**Problem to solve**:
Your job with the data below is to output exactly the lines from the one holding "(** ** Removal and lookup *)" down to the one holding "reliable_sequence_buffer_exists sb' s = false", both included, and no others.

══ Entries supplied ══

(** C7. On a buffer whose offsets do not overflow an [int]: if [insert s]
    returns a slot, then right afterwards [exists s] is true and [find s]
    returns that same pointer, the payload area of slot [s % num_entries],
    an [int] offset inside [entry_data]; and whenever [exists s] is false,
    [find s] returns [NULL]. *)
Theorem insert_then_find sb s :
  wf sb -> offsets_defined sb -> is_u16 s ->
  (forall p, snd (reliable_sequence_buffer_insert sb s) = Some p ->
     let sb' := fst (reliable_sequence_buffer_insert sb s) in
     reliable_sequence_buffer_exists sb' s = true /\
     reliable_sequence_buffer_find sb' s = Some p /\
     p = Z.rem s (num_entries sb) * entry_stride sb /\
     is_int p /\ 0 <= p /\
     p + entry_stride sb <= num_entries sb * entry_stride sb) /\
  (reliable_sequence_buffer_exists sb s = false ->
   reliable_sequence_buffer_find sb s = None).
Proof.
  intros Hwf Hoff Hs. split.
  - intros p Hp sb'.
    destruct (insert_accepted_load sb s p Hwf Hs Hp) as (Hl & ->).
    destruct (insert_fields sb s) as (En & Est). fold sb' in Hl, En, Est.
    unfold reliable_sequence_buffer_exists, reliable_sequence_buffer_find.
    rewrite En, Est, Hl, Z.eqb_refl.
    split; [reflexivity|]. split; [reflexivity|]. split; [reflexivity|].
    apply slot_offset_defined; [exact Hwf | exact Hoff |].
    unfold is_u16 in Hs. lia.
  - unfold reliable_sequence_buffer_exists, reliable_sequence_buffer_find.
    intros ->. reflexivity.
Qed.

Lemma insert_then_find_witness :
  let sb := mk_sequence_buffer 3 4 8 [EMPTY; 1; 2; EMPTY] in
  reliable_sequence_buffer_find
    (fst (reliable_sequence_buffer_insert sb 5)) 5 = Some 8.
Proof.
  intros sb.
  assert (Hwf : wf sb) by (unfold wf, is_u16; simpl; lia).
  assert (Hoff : offsets_defined sb)
    by (unfold offsets_defined, INT_MAX; simpl; lia).
  assert (Hs : is_u16 5) by (unfold is_u16; lia).
  exact (proj1 (proj2 (proj1 (insert_then_find sb 5 Hwf Hoff Hs) 8 eq_refl))).
Defined.

(** ** Removal and lookup *)

(** C8. [remove s] writes the empty tag at slot [s % num_entries] whatever
    was there; afterwards [available s] is true and [exists s] is false;
    no other slot and no other field changes; and removing twice is the same
    as removing once. *)
Theorem remove_clears_slot sb s :
  wf sb -> is_u16 s ->
  let sb' := reliable_sequence_buffer_remove sb s in
  load (entry_sequence sb') (Z.rem s (num_entries sb)) = EMPTY /\
  reliable_sequence_buffer_available sb' s = true /\
  reliable_sequence_buffer_exists sb' s = false /\
  (forall i, i <> Z.rem s (num_entries sb) ->
     load (entry_sequence sb') i = load (entry_sequence sb) i) /\
  length (entry_sequence sb') = length (entry_sequence sb) /\
  sequence sb' = sequence sb /\ num_entries sb' = num_entries sb /\
  entry_stride sb' = entry_stride sb /\
  reliable_sequence_buffer_remove sb' s = sb'.
Proof.
  intros Hwf Hs sb'.
  assert (Hl : load (entry_sequence sb') (Z.rem s (num_entries sb)) = EMPTY).
  { simpl. apply load_store_eq, slot_in_bounds; [exact Hwf|].
    unfold is_u16 in Hs. lia. }
  unfold reliable_sequence_buffer_available, reliable_sequence_buffer_exists.
  replace (num_entries sb') with (num_entries sb) by reflexivity.
  rewrite Hl. repeat split.
  - unfold is_u16, EMPTY in *. apply Z.eqb_neq. lia.
  - intros i Hi. simpl. apply load_store_ne. auto.
  - simpl. apply length_store.
  - unfold sb', reliable_sequence_buffer_remove, with_entries. simpl.
    f_equal. unfold store. destruct (0 <=? Z.rem s (num_entries sb)); [|reflexivity].
    apply list_insert_insert_eq.
Qed.

Lemma remove_clears_slot_witness :
  let sb := mk_sequence_buffer 3 4 8 [EMPTY; 1; 2; EMPTY] in
  reliable_sequence_buffer_exists (reliable_sequence_buffer_remove sb 2) 2 = false /\
  reliable_sequence_buffer_remove (reliable_sequence_buffer_remove sb 2) 2 =
  reliable_sequence_buffer_remove sb 2.
Proof.
  intros sb.
  assert (Hwf : wf sb) by (unfold wf, is_u16; simpl; lia).
  assert (Hs : is_u16 2) by (unfold is_u16; lia).
  destruct (remove_clears_slot sb 2 Hwf Hs) as (_ & _ & H1 & _ & _ & _ & _ & _ & H2).
  split; assumption.
Defined.

(** C10. [exists s] and [available s] are never both true: a 16-bit
    sequence number widened to 32 bits is at most 65535 and so differs from
    the empty tag [0xFFFFFFFF]. *)
Theorem exists_available_exclusive sb s :
  is_u16 s ->
  reliable_sequence_buffer_exists sb s && reliable_sequence_buffer_available sb s
    = false.
Proof.
  intros Hs. unfold reliable_sequence_buffer_exists,
    reliable_sequence_buffer_available, is_u16, EMPTY in *.
  case_cmp; simpl; try reflexivity. lia.
Qed.

Lemma exists_available_exclusive_witness :
  let sb := mk_sequence_buffer 3 4 8 [EMPTY; 1; 2; EMPTY] in
  reliable_sequence_buffer_exists sb 65535 &&
  reliable_sequence_buffer_available sb 65535 = false.
Proof.
  intros sb. apply (exists_available_exclusive sb 65535). unfold is_u16. lia.
Defined.

(** ** The tag discipline *)

Lemma remove_entries_cases sb start finish j :
  let sb' := reliable_sequence_buffer_remove_entries sb start finish in
  load (entry_sequence sb') j = EMPTY \/
  load (entry_sequence sb') j = load (entry_sequence sb) j.
Proof.
  unfold reliable_sequence_buffer_remove_entries.
  destruct (_ <? num_entries sb); simpl;
    [apply clear_sequences_cases | apply clear_indices_cases].
Qed.

Lemma slots_consistent_cleared sb sb' :
  num_entries sb' = num_entries sb ->
  (forall j, load (entry_sequence sb') j = EMPTY \/
             load (entry_sequence sb') j = load (entry_sequence sb) j) ->
  slots_consistent sb -> slots_consistent sb'.
Proof.
  intros En Hc H i Hi. rewrite En in *.
  destruct (Hc i) as [E|E]; [auto|]. rewrite E. apply H, Hi.
Qed.

Lemma slots_consistent_insert_slot sb s :
  wf sb -> is_u16 s -> slots_consistent sb ->
  slots_consistent (fst (insert_slot sb s)).
Proof.
  intros Hwf Hs H i Hi. simpl in *. rewrite load_store.
  destruct ((Z.rem s (num_entries sb) =? i) && _ && _) eqn:E.
  - right. apply andb_true_iff in E as [E _]. apply andb_true_iff in E as [E _].
    apply Z.eqb_eq in E. unfold is_u16 in Hs. split; [lia | exact E].
  - apply H, Hi.
Qed.

Lemma slots_consistent_with_sequence sb q :
  slots_consistent sb -> slots_consistent (with_sequence sb q).
Proof. intros H i Hi. exact (H i Hi). Qed.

═══

**Expected answer**:
(** ** Removal and lookup *)

(** C8. [remove s] writes the empty tag at slot [s % num_entries] whatever
    was there; afterwards [available s] is true and [exists s] is false;
    no other slot and no other field changes; and removing twice is the same
    as removing once. *)
Theorem remove_clears_slot sb s :
  wf sb -> is_u16 s ->
  let sb' := reliable_sequence_buffer_remove sb s in
  load (entry_sequence sb') (Z.rem s (num_entries sb)) = EMPTY /\
  reliable_sequence_buffer_available sb' s = true /\
  reliable_sequence_buffer_exists sb' s = false /\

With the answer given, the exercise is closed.